**AIM OF THE TASK**
Every entry should be repeated exactly as written.

Records from a data collection
::::

(** X10.  Whenever [stopMonitoring] answers success, whatever happened
    during its wait, the supervisor is left without handle and with the
    monitoring flag down, so that a further stop is answered NotRunning
    and changes nothing. *)
Theorem successful_stop_leaves_no_handle (s : Monitoring.Supervisor)
    (term force term' force' : Child.KillResult)
    (during during' : list Monitoring.Op) :
  Monitoring.success (fst (Monitoring.stopMonitoring term during force s))
  = true ->
  Monitoring.has_handle (snd (Monitoring.stopMonitoring term during force s))
  = false
  /\ Monitoring.isMonitoring
       (snd (Monitoring.stopMonitoring term during force s)) = false
  /\ Monitoring.stopMonitoring term' during' force'
       (snd (Monitoring.stopMonitoring term during force s))
     = (Monitoring.NotRunning,
        snd (Monitoring.stopMonitoring term during force s)).
Proof.
  intros Hok.
  assert (H : Monitoring.has_handle
                (snd (Monitoring.stopMonitoring term during force s)) = false
              /\ Monitoring.isMonitoring
                   (snd (Monitoring.stopMonitoring term during force s))
                 = false);
    [|destruct H as [Hh Hm]; split; [exact Hh|split; [exact Hm|]];
      now apply stop_not_running].
  revert Hok.
  unfold Monitoring.stopMonitoring, Monitoring.stop_begin.
  destruct (negb (Monitoring.isMonitoring s)
            || match Monitoring.monitoringProcess s with
               | None => true
               | Some _ => false
               end); [discriminate|].
  destruct (Monitoring.kill Child.SIGTERM term s) as [s1|]; [|discriminate].
  cbn [fst snd].
  generalize (Monitoring.steps during
                (Monitoring.set_waiting (S (Monitoring.waiting s1)) s1)).
  intros s2. unfold Monitoring.stop_resume, Monitoring.kill.
  cbn [Monitoring.set_waiting Monitoring.monitoringProcess].
  destruct (Monitoring.monitoringProcess s2) as [[p [|]]|];
    try (now split); destruct force; cbn; try discriminate; now split.
Qed.

Lemma successful_stop_leaves_no_handle_witness :
  Monitoring.success
    (fst (Monitoring.stopMonitoring Child.delivered [Monitoring.op_exit]
            Child.delivered
            (snd (Monitoring.startMonitoring 0 (Child.child (Some 7%N))
                    Monitoring.initial)))) = true
  /\ Monitoring.has_handle
       (snd (Monitoring.stopMonitoring Child.delivered [Monitoring.op_exit]
               Child.delivered
               (snd (Monitoring.startMonitoring 0 (Child.child (Some 7%N))
                       Monitoring.initial)))) = false.
Proof.
  split; [reflexivity|].
  exact (proj1 (successful_stop_leaves_no_handle
                  (snd (Monitoring.startMonitoring 0 (Child.child (Some 7%N))
                          Monitoring.initial))
                  Child.delivered Child.delivered Child.delivered
                  Child.delivered [Monitoring.op_exit] [] eq_refl)).
Defined.


(** ** The status request and the single check of [/api/monitoring] *)
Section MonitoringRouteFacts.
Import MonitoringRoute.

(** The last piece of a join is what follows its last newline. *)
Lemma join_last (pieces : list jsstring) :
  exists before,
    join_nl pieces = before ++ last pieces []
    /\ (before = [] \/ exists b, before = b ++ [LF]).
Proof.
  induction pieces as [|p ps IH]; [exists []; split; auto|].
  destruct ps as [|q ps]; [exists []; split; auto|].
  destruct IH as (before & E & Hb).
  exists (p ++ LF :: before). split.
  - change (join_nl (p :: q :: ps)) with (p ++ LF :: join_nl (q :: ps)).
    change (last (p :: q :: ps) []) with (last (q :: ps) []).
    rewrite E, <- app_assoc. reflexivity.
  - right. destruct Hb as [->|(b & ->)].
    + now exists p.
    + exists (p ++ LF :: b). now rewrite <- app_assoc.
Qed.

Lemma last_In {A} (l : list A) (d : A) : l <> [] -> In (last l d) l.
Proof.
  induction l as [|x l IH]; [congruence|]. intros _.
  destruct l as [|y l]; [now left|]. right. apply IH. discriminate.
Qed.

Lemma findIndex_Some {A} (f : A -> bool) l n :
  findIndex f l = Some n ->
  exists before x after,
    l = before ++ x :: after /\ List.length before = n /\ f x = true
    /\ forall y, In y before -> f y = false.
Proof.
  revert n; induction l as [|x l IH]; intros n; cbn; [discriminate|].
  destruct (f x) eqn:E.
  - intros [= <-]. exists [], x, l. repeat split; auto. intros y [].
  - destruct (findIndex f l) as [m|]; [|discriminate].
    intros [= <-]. destruct (IH m eq_refl) as (b & y & a & -> & Hl & Hy & Hb).
    exists (x :: b), y, a. repeat split; cbn; auto.
    intros z [<-|Hz]; auto.
Qed.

::::

**RESPONSE TO THE EXERCISE**
(** X10.  Whenever [stopMonitoring] answers success, whatever happened
    during its wait, the supervisor is left without handle and with the
    monitoring flag down, so that a further stop is answered NotRunning
    and changes nothing. *)
Theorem successful_stop_leaves_no_handle (s : Monitoring.Supervisor)
    (term force term' force' : Child.KillResult)
    (during during' : list Monitoring.Op) :
  Monitoring.success (fst (Monitoring.stopMonitoring term during force s))
  = true ->
  Monitoring.has_handle (snd (Monitoring.stopMonitoring term during force s))
  = false
  /\ Monitoring.isMonitoring
       (snd (Monitoring.stopMonitoring term during force s)) = false
  /\ Monitoring.stopMonitoring term' during' force'
       (snd (Monitoring.stopMonitoring term during force s))
     = (Monitoring.NotRunning,
        snd (Monitoring.stopMonitoring term during force s)).
Proof.
  intros Hok.
  assert (H : Monitoring.has_handle
                (snd (Monitoring.stopMonitoring term during force s)) = false
              /\ Monitoring.isMonitoring
                   (snd (Monitoring.stopMonitoring term during force s))
                 = false);
    [|destruct H as [Hh Hm]; split; [exact Hh|split; [exact Hm|]];
      now apply stop_not_running].
  revert Hok.
  unfold Monitoring.stopMonitoring, Monitoring.stop_begin.
  destruct (negb (Monitoring.isMonitoring s)
            || match Monitoring.monitoringProcess s with
               | None => true
               | Some _ => false
               end); [discriminate|].
  destruct (Monitoring.kill Child.SIGTERM term s) as [s1|]; [|discriminate].
  cbn [fst snd].
  generalize (Monitoring.steps during
                (Monitoring.set_waiting (S (Monitoring.waiting s1)) s1)).
  intros s2. unfold Monitoring.stop_resume, Monitoring.kill.
  cbn [Monitoring.set_waiting Monitoring.monitoringProcess].
  destruct (Monitoring.monitoringProcess s2) as [[p [|]]|];
    try (now split); destruct force; cbn; try discriminate; now split.
Qed.

Lemma successful_stop_leaves_no_handle_witness :
  Monitoring.success
    (fst (Monitoring.stopMonitoring Child.delivered [Monitoring.op_exit]
            Child.delivered
            (snd (Monitoring.startMonitoring 0 (Child.child (Some 7%N))
                    Monitoring.initial)))) = true
  /\ Monitoring.has_handle
       (snd (Monitoring.stopMonitoring Child.delivered [Monitoring.op_exit]
               Child.delivered
               (snd (Monitoring.startMonitoring 0 (Child.child (Some 7%N))
                       Monitoring.initial)))) = false.
Proof.
  split; [reflexivity|].
  exact (proj1 (successful_stop_leaves_no_handle
                  (snd (Monitoring.startMonitoring 0 (Child.child (Some 7%N))
                          Monitoring.initial))
                  Child.delivered Child.delivered Child.delivered
                  Child.delivered [Monitoring.op_exit] [] eq_refl)).
Defined.


(** ** The status request and the single check of [/api/monitoring] *)
Section MonitoringRouteFacts.
Import MonitoringRoute.

(** The last piece of a join is what follows its last newline. *)
Lemma join_last (pieces : list jsstring) :
  exists before,
    join_nl pieces = before ++ last pieces []
    /\ (before = [] \/ exists b, before = b ++ [LF]).
Proof.
  induction pieces as [|p ps IH]; [exists []; split; auto|].
  destruct ps as [|q ps]; [exists []; split; auto|].
  destruct IH as (before & E & Hb).
  exists (p ++ LF :: before). split.
  - change (join_nl (p :: q :: ps)) with (p ++ LF :: join_nl (q :: ps)).
    change (last (p :: q :: ps) []) with (last (q :: ps) []).
    rewrite E, <- app_assoc. reflexivity.
  - right. destruct Hb as [->|(b & ->)].
    + now exists p.
    + exists (p ++ LF :: b). now rewrite <- app_assoc.
Qed.

Lemma last_In {A} (l : list A) (d : A) : l <> [] -> In (last l d) l.
Proof.
  induction l as [|x l IH]; [congruence|]. intros _.
  destruct l as [|y l]; [now left|]. right. apply IH. discriminate.
Qed.

Lemma findIndex_Some {A} (f : A -> bool) l n :
  findIndex f l = Some n ->
  exists before x after,
    l = before ++ x :: after /\ List.length before = n /\ f x = true
    /\ forall y, In y before -> f y = false.
Proof.
  revert n; induction l as [|x l IH]; intros n; cbn; [discriminate|].
  destruct (f x) eqn:E.
  - intros [= <-]. exists [], x, l. repeat split; auto. intros y [].
  - destruct (findIndex f l) as [m|]; [|discriminate].
    intros [= <-]. destruct (IH m eq_refl) as (b & y & a & -> & Hl & Hy & Hb).
    exists (x :: b), y, a. repeat split; cbn; auto.
    intros z [<-|Hz]; auto.
Qed.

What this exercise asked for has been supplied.